What is needed here is an exact repetition of the records below, beginning at the line that has "destruct (fmul_ratio a" and stopping after the line that has "warmup_steps := k".

* * * * * * *

(** X5: the errors of the schedule arithmetic. A number of steps of
    [2^1024] or more cannot be converted ([OverflowError]); a NaN warmup
    ratio fails in [int()] with [ValueError]; an infinite one with
    [OverflowError] (with [ValueError] when there are no steps, as
    [0 * inf] is NaN). Once the optimizer is built, this is the error
    [configure_optimizers] raises. *)
Theorem schedule_arithmetic_errors construct self :
  (2 ^ emax <= estimated_stepping_batches self ->
   compute_schedule_state self = Raise OverflowError)
  /\ (forall total,
        float_of_int (estimated_stepping_batches self) = OK total ->
        warmup_ratio self = NaN ->
        compute_schedule_state self
        = Raise (ValueError "cannot convert float NaN to integer"))
  /\ (forall a sign,
        float_of_int (estimated_stepping_batches self) = OK (Finite a) ->
        warmup_ratio self = Infinity sign ->
        (a <> 0 -> compute_schedule_state self = Raise OverflowError)
        /\ (a = 0 ->
            compute_schedule_state self
            = Raise (ValueError "cannot convert float NaN to integer")))
  /\ (forall x, construct (select_optimizer self) = OK tt ->
        compute_schedule_state self = Raise x ->
        configure_optimizers construct self = Raise x).
Proof.
  split; [|split; [|split]].
  - intros HT. apply float_of_int_overflow in HT.
    unfold compute_schedule_state, mbind, result_bind. rewrite HT. reflexivity.
  - intros total Et Hr.
    unfold compute_schedule_state, mbind, result_bind.
    rewrite Et, Hr. destruct total; reflexivity.
  - intros a sign Et Hr. split.
    + intros Ha. apply Z.eqb_neq in Ha.
      unfold compute_schedule_state, mbind, result_bind.
      rewrite Et, Hr. simpl. rewrite Ha. reflexivity.
    + intros ->.
      unfold compute_schedule_state, mbind, result_bind.
      rewrite Et, Hr. reflexivity.
  - intros x Hc Hs. unfold configure_optimizers, mbind, result_bind.
    cbv zeta. rewrite Hc, Hs. reflexivity.
Qed.

Lemma schedule_arithmetic_errors_witness :
  2 ^ emax <= estimated_stepping_batches (Fixture.run one (2 ^ 1024))
  /\ Fixture.construct (select_optimizer (Fixture.run one (2 ^ 1024))) = OK tt
  /\ configure_optimizers Fixture.construct (Fixture.run one (2 ^ 1024))
     = Raise OverflowError
  /\ float_of_int (estimated_stepping_batches (Fixture.run NaN 100))
     = OK (Finite (100 * one_units))
  /\ warmup_ratio (Fixture.run NaN 100) = NaN
  /\ compute_schedule_state (Fixture.run NaN 100)
     = Raise (ValueError "cannot convert float NaN to integer")
  /\ warmup_ratio (Fixture.run (Infinity false) 100) = Infinity false
  /\ 100 * one_units <> 0
  /\ compute_schedule_state (Fixture.run (Infinity false) 100) = Raise OverflowError.
Proof.
  assert (H1 : 2 ^ emax <= estimated_stepping_batches (Fixture.run one (2 ^ 1024)))
    by (vm_compute; discriminate).
  assert (Hc : Fixture.construct (select_optimizer (Fixture.run one (2 ^ 1024))) = OK tt)
    by (vm_compute; reflexivity).
  assert (H2 : float_of_int (estimated_stepping_batches (Fixture.run NaN 100))
               = OK (Finite (100 * one_units))) by (vm_compute; reflexivity).
  assert (H3 : 100 * one_units <> 0) by (vm_compute; discriminate).
  destruct (schedule_arithmetic_errors Fixture.construct (Fixture.run one (2 ^ 1024)))
    as (Ha & _ & _ & Hp).
  destruct (schedule_arithmetic_errors Fixture.construct (Fixture.run NaN 100))
    as (_ & Hb & _).
  destruct (schedule_arithmetic_errors Fixture.construct (Fixture.run (Infinity false) 100))
    as (_ & _ & Hi & _).
  split; [exact H1|]. split; [exact Hc|].
  split; [apply (Hp _ Hc (Ha H1))|]. split; [exact H2|].
  split; [reflexivity|]. split; [apply (Hb _ H2 eq_refl)|].
  split; [reflexivity|]. split; [exact H3|].
  apply (Hi _ false H2 eq_refl). exact H3.
Defined.

(** X6: for every number of steps that converts to a float and every
    warmup ratio in [0, 1], [configure_optimizers] raises nothing once
    the optimizer is built, and [0 <= warmup_steps <= float(total_steps)];
    so [warmup_steps] stays within [total_steps] whenever the conversion
    does not round up. *)
Theorem configure_optimizers_succeeds construct self a :
  construct (select_optimizer self) = OK tt ->
  0 <= estimated_stepping_batches self ->
  float_of_int (estimated_stepping_batches self) = OK (Finite a) ->
  fleb zero (warmup_ratio self) = true ->
  fleb (warmup_ratio self) one = true ->
  exists s cfg,
    compute_schedule_state self = OK s
    /\ configure_optimizers construct self = OK cfg
    /\ 0 <= warmup_steps s
    /\ warmup_steps s * one_units <= a
    /\ (a <= estimated_stepping_batches self * one_units ->
        warmup_steps s <= total_steps s /\ 0 <= t_max s).
Proof.
  intros Hc HT Ea H0 H1. pose proof one_units_pos as HU.
  destruct (ratio_in_unit_interval _ H0 H1) as (b & Hr & Hb).
  pose proof Ea as Ev. apply float_of_int_value in Ev.
  assert (Hrep : representable a)
    by (subst a; apply round_units_representable; nia).
  assert (Hfin : a < 2 ^ (emax - emin)).
  { unfold float_of_int in Ea.
    destruct (round_to_float (estimated_stepping_batches self * one_units) 1) eqn:E;
      inv_result Ea.
    apply round_to_float_finite in E. lia. }
  destruct (fmul_ratio a b Hrep Hfin Hb) as (k & Ek & Hk).
  assert (Hs : compute_schedule_state self
               = OK {| total_steps := estimated_stepping_batches self;
                       warmup_steps := k / one_units;
                       t_max := estimated_stepping_batches self - k / one_units;
                       eta_min := fmul (lr self) (eta_min_ratio self) |}).
  { unfold compute_schedule_state, mbind, result_bind.
    rewrite Ea, Hr, Ek, int_of_float_floor by lia. reflexivity. }
  eexists _, _. split; [exact Hs|].
  split; [apply (configure_optimizers_inv construct self _ Hc Hs)|]. simpl.
  assert (Hq : 0 <= k / one_units) by (apply Z.div_pos; lia).
  pose proof (Z.mul_div_le k one_units HU) as Hm.
  split; [exact Hq|]. split; [lia|].
  intros Hle. assert (k / one_units <= estimated_stepping_batches self).
  { apply Z.div_le_upper_bound; lia. }
  lia.
Qed.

* * * * * * *

* Written solution:
  destruct (fmul_ratio a b Hrep Hfin Hb) as (k & Ek & Hk).
  assert (Hs : compute_schedule_state self
               = OK {| total_steps := estimated_stepping_batches self;
                       warmup_steps := k / one_units;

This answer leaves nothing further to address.